BIDS: Blind Identification
Database System
A system to prevent both gun
owner registration and prohibited firearm sales
by Brian Puckett and Russ Howard
(Rev. 04-05-02)
Summary
To avoid the historically tragic results of gun
registration and protect the U.S. Constitution, the authors propose to replace
America's National Instant Background Check System (NICS) with a Blind
Identification Database System (BIDS). Each gun dealer would have a list of all
persons prohibited from buying guns. Instead of a government background check,
dealers would check the list to see if potential buyers have firearms
disabilities. Thus, the government would no longer know who was buying guns and
could no longer build registration lists. Also, dealers would no longer be
required to keep records that identify gun buyers. In fact, they would be
prohibited from doing so unless such a policy was prominently disclosed.
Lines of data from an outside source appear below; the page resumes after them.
(** * mooshak_problems_targz.py: a shallow embedding of [build_archive]

    The script packs contest problem directories into a gzip-compressed
    tar archive together with an XML manifest ([Content.xml]).  This file
    embeds [build_archive] (lines 44-164 of [mooshak_problems_targz.py])
    as a state-and-exception computation over an explicit world: the
    log, the temporary staging directory and the output archive.  The
    source tree that is only read is an environment of queries.  Of
    [main] (lines 166-197) it embeds what follows the parsing of the
    command line: the choice of the verbosity and the call of
    [build_archive], from the namespace the parser returned.

    Conventions.
    - A Python [str] is a Rocq [string]; its characters are the code
      points U+0000..U+00FF, compared by code point as Python does.
    - A [pathlib.Path] is the list of its parts; comparison of paths is
      the lexicographic comparison of the part lists.
    - File contents are [list byte].
    - Library calls ([pathlib], [shutil], [tarfile], [tempfile],
      [xml.etree.ElementTree], [logging]) are modelled by what they do to
      the world; the line numbers in the comments point into the source. *)

From Stdlib Require Import ZArith String Ascii List Lia.
From Stdlib.Strings Require Import Byte.
From Stdlib Require DecimalString.
From stdpp Require Import base option list sorting gmap strings.

Set Warnings "-register-all".

Open Scope string_scope.
Open Scope list_scope.

(** ** Python values and exceptions *)

(** Instances of [int]: [bool] is a subclass of [int], so
    [isinstance(True, int)] holds. *)
Inductive pyint :=
  | PInt (z : Z)
  | PBool (b : bool).

(** The values the [timeouts] argument can be bound to. *)
Inductive pyval :=
  | VInt (i : pyint)
  | VStr (s : string)
  | VNone
  | VList (l : list pyval).

(** [isinstance(v, int)], returning the integer when it holds. *)
Definition as_int (v : pyval) : option pyint :=
  match v with
  | VInt i => Some i
  | _ => None
  end.

Definition isinstance_int (v : pyval) : bool :=
  match as_int v with Some _ => true | None => false end.

(** [str(t)] for an instance of [int]. *)
Definition str_int (t : pyint) : string :=
  match t with
  | PInt z => DecimalString.NilZero.string_of_int (Z.to_int z)
  | PBool true => "True"
  | PBool false => "False"
  end.

Inductive exn :=
  | ValueError (msg : string)
  | IndexError (msg : string)
  | FileExistsError (path : list string)
  | FileNotFoundError (path : list string)
  | IsADirectoryError (path : list string)
  | NotADirectoryError (path : list string)
  | UnicodeDecodeError.

(** ** Paths *)

Abbreviation Path := (list string) (only parsing).

(** [", ".join(l)] and ["/".join(l)]. *)
Fixpoint join (sep : string) (l : list string) : string :=
  match l with
  | [] => ""
  | [s] => s
  | s :: l' => s +:+ sep +:+ join sep l'
  end.

(** [str(p)]: the parts joined by the separator, ["."] for the empty
    path. *)
Definition path_str (p : Path) : string :=
  match p with
  | [] => "."
  | _ => join "/" p
  end.

(** [p.name]: the final part, the empty string when there is none. *)
Definition name (p : Path) : string := default "" (last p).

(** [p / s] for a string [s] holding one component: empty and ["."]
    components are dropped by the path parser. *)
Definition joinpath (p : Path) (s : string) : Path :=
  if decide (s = "" ∨ s = ".") then p else p ++ [s].

(** ** The world *)

Inductive level := DEBUG | INFO | WARNING | ERROR | CRITICAL.

(** An object of the staging tree or a member of the archive. *)
Inductive obj :=
  | ODir
  | OFile (data : list byte).

(** The archive under construction: its members in the order they were
    added, and whether [close] has been called. *)
Record tarfile := TarFile {
  members : list (Path * obj);
  closed : bool
}.

(** [log]: the records handed to [logging], oldest first.
    [tmpdir]: the staging directory, [None] while it does not exist;
    keys are paths relative to it, the empty path being the directory
    itself.
    [archivefile]: the output archive, [None] while the file does not
    exist. *)
Record World := MkWorld {
  log : list (level * string);
  tmpdir : option (gmap (list string) obj);
  archivefile : option tarfile
}.

Definition set_log (l : list (level * string)) (w : World) : World :=
  MkWorld l (tmpdir w) (archivefile w).
Definition set_tmpdir (t : option (gmap (list string) obj)) (w : World) : World :=
  MkWorld (log w) t (archivefile w).
Definition set_archivefile (a : option tarfile) (w : World) : World :=
  MkWorld (log w) (tmpdir w) a.

(** Appending records to the log and nothing else. *)
Definition add_log (msgs : list (level * string)) (w : World) : World :=
  set_log (log w ++ msgs) w.

(** ** The state-and-exception monad

    A statement transforms the world and either completes with a value
    or raises; what it did to the world before raising persists. *)

Definition M (A : Type) : Type := World → (exn + A) * World.

Global Instance M_ret : MRet M := λ A a w, (inr a, w).
Global Instance M_bind : MBind M := λ A B k m w,
  match m w with
  | (inl e, w') => (inl e, w')
  | (inr a, w') => k a w'
  end.

Definition raise {A} (e : exn) : M A := λ w, (inl e, w).

Definition logging (lv : level) (msg : string) : M unit :=
  λ w, (inr tt, add_log [(lv, msg)] w).

(** A [for] loop whose body may raise: the first exception ends it.
    [s] holds the local variables the body rebinds or mutates. *)
Fixpoint for_fold {A S} (body : S → A → M S) (s : S) (l : list A) : M S :=
  match l with
  | [] => mret s
  | x :: l' => s' ← body s x; for_fold body s' l'
  end.

(** ** Timeout resolution (lines 51-70) *)

(** Lines 55-58: the loop over [timeouts] that raises at the first
    element that is not an [int]. *)
Fixpoint check_ints (l : list pyval) : M (list pyint) :=
  match l with
  | [] => mret []
  | v :: l' =>
      match as_int v with
      | None =>
          logging CRITICAL "timeouts must be a list of ints" ;;
          raise (ValueError "timeouts must be a list of ints")
      | Some t => ts ← check_ints l'; mret (t :: ts)
      end
  end.

(** Lines 51-68, for [n = len(problems)].  [k - len] on naturals is the
    list repetition [[x] * k], which is empty for [k <= 0]. *)
Definition resolve_timeouts (timeouts : pyval) (n : nat) : M (list pyint) :=
  match timeouts with
  | VInt t =>
      logging INFO "timeouts is a single value, using as default for all problems" ;;
      mret (replicate n t)
  | VList l =>
      ts ← check_ints l;
      if decide (length ts ≠ n) then
        match ts with
        | [t] =>
            logging INFO "timeouts is a single value, using as default for all problems" ;;
            mret (replicate n t)
        | _ =>
            logging WARNING "len(timeouts) != len(problems), replicating last timeout" ;;
            match last ts with
            | None => raise (IndexError "list index out of range")
            | Some t => mret (ts ++ replicate (n - length ts) t)
            end
        end
      else mret ts
  | _ =>
      logging CRITICAL "timeouts must be an int or a list" ;;
      raise (ValueError "timeouts must be an int or a list")
  end.

(** ** Ordering of strings and paths

    Python compares strings by code point and sequences
    lexicographically, a proper prefix being smaller. *)

Section lex.
Context {A : Type} (cmp : A → A → comparison).

Fixpoint lex_compare (l1 l2 : list A) : comparison :=
  match l1, l2 with
  | [], [] => Eq
  | [], _ :: _ => Lt
  | _ :: _, [] => Gt
  | x1 :: l1', x2 :: l2' =>
      match cmp x1 x2 with
      | Eq => lex_compare l1' l2'
      | c => c
      end
  end.
End lex.

(** [p < q] on [pathlib.Path] objects: the part lists are compared, each
    part as a string. *)
Definition path_compare : Path → Path → comparison := lex_compare String.compare.

Definition str_le (s t : string) : Prop := String.compare s t ≠ Gt.
Definition path_le (p q : Path) : Prop := path_compare p q ≠ Gt.

Global Instance str_le_dec s t : Decision (str_le s t).
Proof. unfold str_le. destruct (String.compare s t); (left; discriminate) || (right; tauto). Defined.
Global Instance path_le_dec p q : Decision (path_le p q).
Proof. unfold path_le. destruct (path_compare p q); (left; discriminate) || (right; tauto). Defined.

(** [sorted(l)] and [l.sort()]: both orders are total, so the stable
    sort returns the one ascending arrangement of [l]. *)
Definition sorted_paths (l : list Path) : list Path := merge_sort path_le l.
Definition sorted_strs (l : list string) : list string := merge_sort str_le l.

(** ** String operations *)

(** [s.endswith(suf)]. *)
Definition endswith (s suf : string) : bool :=
  let n := String.length s in
  let m := String.length suf in
  (m <=? n)%nat && String.eqb (substring (n - m) m s) suf.

(** [s in t] for strings: [s] occurs in [t] as a contiguous substring. *)
Fixpoint str_in (s t : string) : bool :=
  String.prefix s t ||
  match t with
  | EmptyString => false
  | String _ t' => str_in s t'
  end.

(** [string.ascii_uppercase]. *)
Definition ascii_uppercase : string := "ABCDEFGHIJKLMNOPQRSTUVWXYZ".

(** [s.rfind(c)]: the index of the last occurrence, [None] for -1. *)
Fixpoint rfind (c : ascii) (s : string) : option nat :=
  match s with
  | EmptyString => None
  | String a s' =>
      match rfind c s' with
      | Some i => Some (S i)
      | None => if Ascii.eqb a c then Some 0 else None
      end
  end.

(** [PurePath.stem] on the final component [nm]:
    [i = nm.rfind('.')], and [nm[:i]] when [0 < i < len(nm) - 1],
    otherwise [nm] itself. *)
Definition stem_of_name (nm : string) : string :=
  match rfind "." nm with
  | Some i =>
      if (0 <? i)%nat && (i <? String.length nm - 1)%nat then substring 0 i nm else nm
  | None => nm
  end.

Definition stem (p : Path) : string := stem_of_name (name p).

(** ** The environment: what the run reads and does not change *)

(** The source tree as the queries [build_archive] makes of it, paths
    being relative to the working directory.  [iterdir p] lists the
    names in directory [p] in the order the file system enumerates
    them.  [tmpname] is the name [tempfile] picks for the staging
    directory and [xmlfile_repr] what the open manifest file prints as;
    both only reach the debug log.  [text_lines bs] is what reading a file with contents
    [bs] in text mode yields under the locale's encoding, as the list of
    its stripped lines; [None] when decoding raises. *)
Record Env := MkEnv {
  is_dir : Path → bool;
  is_file : Path → bool;
  iterdir : Path → list string;
  read_bytes : Path → list byte;
  tmpname : string;
  xmlfile_repr : string;
  text_lines : list byte → option (list string)
}.

Section discovery.
Context (env : Env).

(** [dir.glob("*" + suf)]: the entries of [dir] whose name ends in
    [suf], hidden ones included, in enumeration order. *)
Definition glob (dir : Path) (suf : string) : list Path :=
  (λ nm, dir ++ [nm]) <$> filter (λ nm, endswith nm suf = true) (iterdir env dir).

(** Lines 45-47: the list given, or the directories of the working
    directory. *)
Definition problem_list (problems : option (list Path)) : list Path :=
  match problems with
  | None => filter (λ p, is_dir env p = true) ((λ nm, [nm]) <$> iterdir env [])
  | Some ps => ps
  end.

(** Lines 45-49, with [problems.sort()]. *)
Definition discover (problems : option (list Path)) : M (list Path) :=
  match problems with
  | None => logging INFO "Missing problem directories, using those in current path"
  | Some _ => mret tt
  end ;;
  let ps := sorted_paths (problem_list problems) in
  logging INFO ("Using problem directories: " +:+ join ", " (path_str <$> ps)) ;;
  mret ps.
End discovery.

(** ** The staging directory *)

(** The kernel resolves a [".."] component against the directory
    reached so far. *)
Definition resolve (p : Path) : Path :=
  foldl (λ acc part, if decide (part = "..") then removelast acc else acc ++ [part]) [] p.

(** What a system call on [q] inside the staging directory [t] needs of
    the parent of [q]. *)
Definition parent_error (t : gmap (list string) obj) (q : Path) : option exn :=
  match t !! removelast q with
  | Some ODir => None
  | Some (OFile _) => Some (NotADirectoryError q)
  | None => Some (FileNotFoundError q)
  end.

(** [p.mkdir(mode=0o755)] for [p] below the staging directory. *)
Definition mkdir (p : Path) : M unit := λ w,
  match tmpdir w with
  | None => (inl (FileNotFoundError p), w)
  | Some t =>
      let q := resolve p in
      match t !! q with
      | Some _ => (inl (FileExistsError p), w)
      | None =>
          match parent_error t q with
          | Some e => (inl e, w)
          | None => (inr tt, set_tmpdir (Some (<[q := ODir]> t)) w)
          end
      end
  end.

(** [open(p, "wb")]: the file is created empty, or truncated. *)
Definition open_wb (p : Path) : M unit := λ w,
  match tmpdir w with
  | None => (inl (FileNotFoundError p), w)
  | Some t =>
      let q := resolve p in
      match t !! q with
      | Some ODir => (inl (IsADirectoryError p), w)
      | _ =>
          match parent_error t q with
          | Some e => (inl e, w)
          | None => (inr tt, set_tmpdir (Some (<[q := OFile []]> t)) w)
          end
      end
  end.

(** [f.write(data)] and the close, for the file [f] opened at [p]. *)
Definition file_write (p : Path) (data : list byte) : M unit := λ w,
  match tmpdir w with
  | Some t => (inr tt, set_tmpdir (Some (<[resolve p := OFile data]> t)) w)
  | None => (inr tt, w)
  end.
This
would prevent government from building registration lists by seizing dealer
records. To prevent unnecessary invasion of privacy and prevent abuse, BIDS
would list only the identities of prohibited buyers and their firearms purchase
disabilities. It would not contain the reason for any disability.
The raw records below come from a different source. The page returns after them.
(** * The profile plugin: run, tool and host discovery

    A shallow embedding of [plugin/xprof/profile_plugin.py]: the filename
    codec ([make_filename], [_parse_filename]), the tool and host
    resolvers ([_get_tools], [_get_active_tools], [_get_hosts],
    [filenames_to_hosts]), the run-directory resolution ([_run_dir]), the
    breadth-first directory walk ([find_all_subdirectories]) and the
    per-run tool enumeration ([generate_tools_of_run]).

    Python strings are [string]s, compared byte-wise (which is the
    code-point order of Python on UTF-8 text); Python sets are [gset]s;
    dictionaries are [gmap]s or, where the insertion order is used,
    association lists; a raised exception is the [Raise] branch of
    [result]. *)

From Stdlib Require Import Ascii.
From stdpp Require Import gmap strings list sorting.

Set Warnings "-clear-no-such-hyp".

(** ** Exceptions and the error monad *)

(** The exception classes the module raises or handles.  [IOError] is an
    alias of [OSError] in Python 3.  [OtherError] stands for any class the
    module has no handler for. *)
Inductive exn : Type :=
  | OSError
  | AttributeError
  | KeyError (key : string)
  | RuntimeError (msg : string)
  | OtherError (name : string).

Inductive result (A : Type) : Type :=
  | Ok (a : A)
  | Raise (e : exn).
Arguments Ok {A} a.
Arguments Raise {A} e.

(** Sequencing, written [x ← m; k]: the first raise ends the computation. *)
#[global] Instance result_bind : MBind result := λ A B k m,
  match m with
  | Ok a => k a
  | Raise e => Raise e
  end.

(** [try: body except classes: handler]. *)
Definition try_except {A} (body : result A) (classes : exn → bool)
    (handler : exn → result A) : result A :=
  match body with
  | Ok a => Ok a
  | Raise e => if classes e then handler e else Raise e
  end.

Definition is_OSError (e : exn) : bool :=
  match e with OSError => true | _ => false end.
Definition is_AttributeError (e : exn) : bool :=
  match e with AttributeError => true | _ => false end.

(** [d[k]] on a dictionary: [KeyError] when the key is missing. *)
Definition getitem {V} (d : gmap string V) (k : string) : result V :=
  match d !! k with
  | Some v => Ok v
  | None => Raise (KeyError k)
  end.

(** ** String operations of Python used by the module *)

(** Truthiness of an [Optional[str]]: [None] and [''] are falsy. *)
Definition truthy (o : option string) : bool :=
  match o with
  | Some (String _ _) => true
  | _ => false
  end.

(** [s[:-1]]: all but the last character (the empty string stays empty). *)
Fixpoint drop_last (s : string) : string :=
  match s with
  | "" => ""
  | String c s' => match s' with "" => "" | _ => String c (drop_last s') end
  end.

(** [s[-1]] of a non-empty string ([None] stands for the IndexError of the
    empty one). *)
Fixpoint last_char (s : string) : option ascii :=
  match s with
  | "" => None
  | String c s' => match s' with "" => Some c | _ => last_char s' end
  end.

(** [s.endswith(suf)], returning what precedes the suffix. *)
Fixpoint strip_suffix (suf s : string) : option string :=
  if String.eqb s suf then Some ""
  else match s with
       | "" => None
       | String c s' => String c <$> strip_suffix suf s'
       end.

Definition endswith (s suf : string) : bool :=
  bool_decide (is_Some (strip_suffix suf s)).

Definition newline : ascii := Ascii.ascii_of_nat 10.

(** What the pattern [.*] accepts: [.] is any character but a newline
    (the pattern is compiled without DOTALL). *)
Fixpoint matches_dot_star (s : string) : bool :=
  match s with
  | "" => true
  | String c s' => negb (Ascii.eqb c newline) && matches_dot_star s'
  end.

(** [s.rstrip(c)] for a single character [c]. *)
Fixpoint rstrip (c : ascii) (s : string) : string :=
  match s with
  | "" => ""
  | String d s' =>
      match rstrip c s' with
      | "" => if Ascii.eqb d c then "" else String d ""
      | r => String d r
      end
  end.

Definition sep : ascii := "/"%char.

(** [p[:i], p[i:]] for [i = p.rfind('/') + 1]. *)
Fixpoint split_at_last_sep (s : string) : string * string :=
  match s with
  | "" => ("", "")
  | String c s' =>
      let '(head, tail) := split_at_last_sep s' in
      if Ascii.eqb c sep then
        match head with
        | "" => (String c "", s')
        | _ => (String c head, tail)
        end
      else
        match head with
        | "" => ("", String c tail)
        | _ => (String c head, tail)
        end
  end.
Lemma X5_witness :
  let element : gmap string string := {[ "end-date" := "next week" ]} in
  let dateAttrs := ["datetime"; "end-date"] in
  (∃ n, (parseDateAttrs decimalNumber isoParseDate 0 element dateAttrs).1 =
        Returns n) ∨
  (parseDateAttrs decimalNumber isoParseDate 0 element dateAttrs).1 =
    Throws (MissingAttributeError dateAttrs) ∨
  (∃ name value,
     name ∈ dateAttrs ∧ (name = "datetime" ∨ name = "end-date") ∧
     element !! name = Some value ∧
     (parseDateAttrs decimalNumber isoParseDate 0 element dateAttrs).1 =
       Throws (InvalidDateError value)).
Proof.
  apply X5_outcomes_on_recognized_names.
  repeat constructor; by eexists.
Defined.

Lemma X6_witness :
  parseDateAttrs decimalNumber isoParseDate 0
    {[ "datetime" := "tomorrow"; "timestamp-ms" := "5000" ]}
    ["datetime"; "timestamp-ms"] =
  (Throws (InvalidDateError "tomorrow"), ["datetime"]).
Proof.
  apply (X6_invalid_date_does_not_fall_through decimalNumber isoParseDate 0
           {[ "datetime" := "tomorrow"; "timestamp-ms" := "5000" ]}
           [] ["timestamp-ms"] Datetime "tomorrow").
  - by left.
  - repeat constructor; by eexists.
  - constructor.
  - reflexivity.
  - discriminate.
  - reflexivity.
Defined.


Lemma X9_witness :
  Forall (λ c, (0 <= BackgroundBlur.globalAlpha c)%Q ∧
               (BackgroundBlur.globalAlpha c <= 1)%Q)
         (BackgroundBlur.animate_ false [1000; 1016; 1300]%Q).
Proof.
  refine (proj1 (X9_alpha_stays_between_0_and_1 false [1000; 1016; 1300]%Q _)).
  repeat constructor; discriminate.
Defined.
Ideally, the BIDS list would be computer-based
and updated over the internet, like anti-viral and other programs. For privacy
considerations, BIDS would ideally be encrypted to prevent easy access, and
could lawfully be used only by gun dealers and law enforcement, but only for the
specific purposes intended.
The authors note that records are being
illegally kept under NICS and that the Gun Control Act of 1968 is being used to
build a national registry of gun owners. Under GCA '68, dealers that go out of
business are required to turn in records to the federal government. Besides
normal industry turnover since 1968, a concerted effort by the Clinton
administration drove two-thirds of America's gun dealers out of business.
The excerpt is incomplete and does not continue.